Le plus léger avec une masse musculaire proportionnellement importante peut avoir une force musculaire relativement supérieure pour accéder à des pointes dans ses déplacements. Un autre être plus corpulent doit une masse musculaire brute plus élevée, afin de déployer un empressement qui répond aux exigences qui le forcent à l’atteindre.
À propos des conditions où s’exécute la mobilité, il y a dans l’air ou l’eau. La forme du corps, liée à l’ergonomie élaborée en mécanique, joue un rôle crucial dans la résistance au fluide. Un corps plus profilé et avec une surface frontale réduite rencontre moins de résistance. Ce qui permet d’atteindre des vitesses plus élevées pour une force propulsive donnée.
La nature a façonné une incroyable diversité de formes corporelles, chacune adaptée et optimisée pour des niches écologiques et pour réaliser des modes de déplacement spécifiques.
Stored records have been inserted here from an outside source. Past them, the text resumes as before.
(** C6: A user reference [(container, object)] is honoured only if the object
    exists with a reference and the requested type, the information flow of the
    access is allowed for the running thread by the contents of the label objects,
    which exist in memory or on disk (objects that are labels are exempt from
    this check), and the container is readable by it and either holds the object, is recorded as its parent, or is the object
    itself; the exceptions without a container are the thread itself and its
    own thread-local segment.  The lookup changes nothing but the cache of
    label comparisons. *)
Theorem cobj_get_mediates lab s s' t th ref type iflow k :
  kinv s -> flow_inv lab s -> ks_cur s = Some t -> ks_heap s !! t = Some th ->
  cobj_get ref type iflow s = (Ok k, s') ->
  same_but_cache s s' /\ flow_inv lab s' /\ found lab s (hdr th) (object ref) type iflow k /\
  (named_by lab s (hdr th) ref k \/ container ref = 0 /\ (object ref = kobject_id_thread_sg \/ object ref = t)).
Proof. apply cobj_get_spec. Qed.

Lemma cobj_get_mediates_witness :
  found (label_of ex_state) ex_state (hdr ex_thread) 13 None iflow_rw 13 /\ named_by (label_of ex_state) ex_state (hdr ex_thread) (COBJ 6 13) 13.
Proof.
  destruct (cobj_get_mediates (label_of ex_state) ex_state (cobj_get (COBJ 6 13) None iflow_rw ex_state).2 5 ex_thread (COBJ 6 13) None
              iflow_rw 13) as (_ & _ & Hf & [Hn|[H0 _]]);
    [apply ex_state_inv|apply ex_flow_inv|done|done|apply run_is; vm_compute; reflexivity| |discriminate H0].
  exact (conj Hf Hn).
Defined.

(** ** Moving quota *)

Definition hdr_of (s : kstate) (id : Z) : option kobject_hdr := hdr <$> ks_heap s !! id.

(** The new total of the child, as the code computes it. *)
Definition moved_total (ch : kobject_hdr) (nbytes : Z) : Z :=
  if 0 <? nbytes then
    if (CT_QUOTA_INF <=? ko_quota_total ch) || (CT_QUOTA_INF <=? u64 nbytes) then CT_QUOTA_INF
    else Z.min (u64 (ko_quota_total ch + u64 nbytes)) (CT_QUOTA_INF - 1)
  else u64 (ko_quota_total ch - u64 (- nbytes)).

(** The condition under which the code goes ahead. *)
Definition move_allowed (ph ch : kobject_hdr) (nbytes : Z) : Prop :=
  has_flag ch KOBJ_FIXED_QUOTA = false /\
  if 0 <? nbytes then ko_quota_total ph = CT_QUOTA_INF \/ u64 nbytes <= quota_avail ph
  else ko_quota_total ch <> CT_QUOTA_INF /\ ko_quota_used ch <= moved_total ch nbytes.

(** The last part of the handler: both headers are updated. *)
Lemma move_quota_stores P C n x s kp kc :
  P <> C -> ks_heap s !! P = Some kp -> ks_heap s !! C = Some kc ->
  exists s', (kobject_dirty P;; upd_hdr P (quota_used_add n);; kobject_dirty C;;
    upd_hdr C (set_ko_quota_total x);; mret 0) s = (Ok 0, s') /\
    hdr_of s' P = Some (quota_used_add n (add_flag KOBJ_DIRTY (hdr kp))) /\
    hdr_of s' C = Some (set_ko_quota_total x (add_flag KOBJ_DIRTY (hdr kc))) /\
    (forall i, i <> P -> i <> C -> ks_heap s' !! i = ks_heap s !! i).
Proof.
  intros Hne Hp Hc. unfold kobject_dirty.
  rewrite (bind_run_ok _ _ _ _ _ (upd_hdr_ok _ _ _ _ Hp)).
  erewrite (bind_run_ok (upd_hdr P _)); [|apply upd_hdr_ok; simpl; by rewrite lookup_insert_eq].
  erewrite (bind_run_ok (upd_hdr C _)); [|apply upd_hdr_ok; simpl; rewrite !lookup_insert_ne by done; exact Hc].
  erewrite (bind_run_ok (upd_hdr C _)); [|apply upd_hdr_ok; simpl; by rewrite lookup_insert_eq].
  eexists. split; [reflexivity|]. unfold hdr_of. simpl. split_and!.
  - by rewrite !lookup_insert_ne, lookup_insert_eq by done.
  - by rewrite lookup_insert_eq.
  - intros i Hi1 Hi2. by rewrite !lookup_insert_ne by done.
Qed.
La demande d’une rapidité arrive avec les exigences qui imposent au sujet d’assumer sa survie et son évolution pour une diligence conduite et façonnée avec al continuelle synergie.
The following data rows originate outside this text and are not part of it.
(* ===== verification/KRun.v ===== *)
(** * Scheduling

    Which thread [schedule] chooses, in the presence of wrap-around of the pass
    values, and why its loop ends: every round that does not end takes a thread
    out of the set of runnable ones. *)

From S2P Require Import Prelude Label LabelOrder LabelCache Blowfish KState KThread KObj KOps KGc KSys KAs KSched KLogic KNoErr KInv KExample KFlow KReach KEvolve KLabels KBounds.
From stdpp Require Import options.

Set Default Goal Selector "!".

(** ** Pass values *)

(** The distance of a pass value from a base, modulo 2^64. *)
Definition pass_off (base p : Z) : Z := u64 (p - base).

(** Two values less than half the range apart compare by their distances. *)
Lemma sched_pass_below_window base p q :
  pass_off base p < 2 ^ 63 -> pass_off base q < 2 ^ 63 ->
  sched_pass_below p q = true <-> pass_off base p < pass_off base q.
Proof.
  unfold sched_pass_below, pass_off. intros Hp Hq.
  assert (Hm : u64 (p - q) = u64 (u64 (p - base) - u64 (q - base))).
  { rewrite u64_sub_l, u64_sub_r. replace (p - base - (q - base)) with (p - q) by lia. done. }
  pose proof (u64_range (p - base)) as Rp. pose proof (u64_range (q - base)) as Rq. unfold is_u64 in Rp, Rq.
  unfold i64. rewrite Hm. set (x := u64 (p - base)) in *. set (y := u64 (q - base)) in *.
  rewrite Z.ltb_lt. destruct (Z_lt_ge_dec x y) as [Hlt|Hge].
  - unfold u64. replace (x - y) with (x - y + 2 ^ 64 + (-1) * 2 ^ 64) by lia.
    rewrite Z.mod_add, Z.mod_small by lia. destruct (Z.ltb_spec (x - y + 2 ^ 64) (2 ^ 63)); lia.
  - rewrite u64_small by (unfold is_u64; lia). destruct (Z.ltb_spec (x - y) (2 ^ 63)); lia.
Qed.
Les données de ce graphique imagé :
- 1. Regardez la figure A. Quelle taille d’animaux a les vitesses les plus rapides ? À quelle vitesse ces animaux peuvent-ils atteindre ?
- 2. À quel point est-ce plus rapide que les vitesses atteintes par les animaux de 1 kilogramme ? À quel point est-ce plus rapide que les vitesses atteintes par des animaux pesant environ 1 000 kilogrammes ?
- 3. Regardez la figure B. À quelle vitesse les plus petits modèles humains se déplacent-ils ? À quelle vitesse les plus grands modèles humains se déplacent-ils ?
- 4. Quelle est la vitesse de pointe pour un humain ? Comment cela se compare-t-il à la vitesse de pointe pour les animaux à quatre membres ?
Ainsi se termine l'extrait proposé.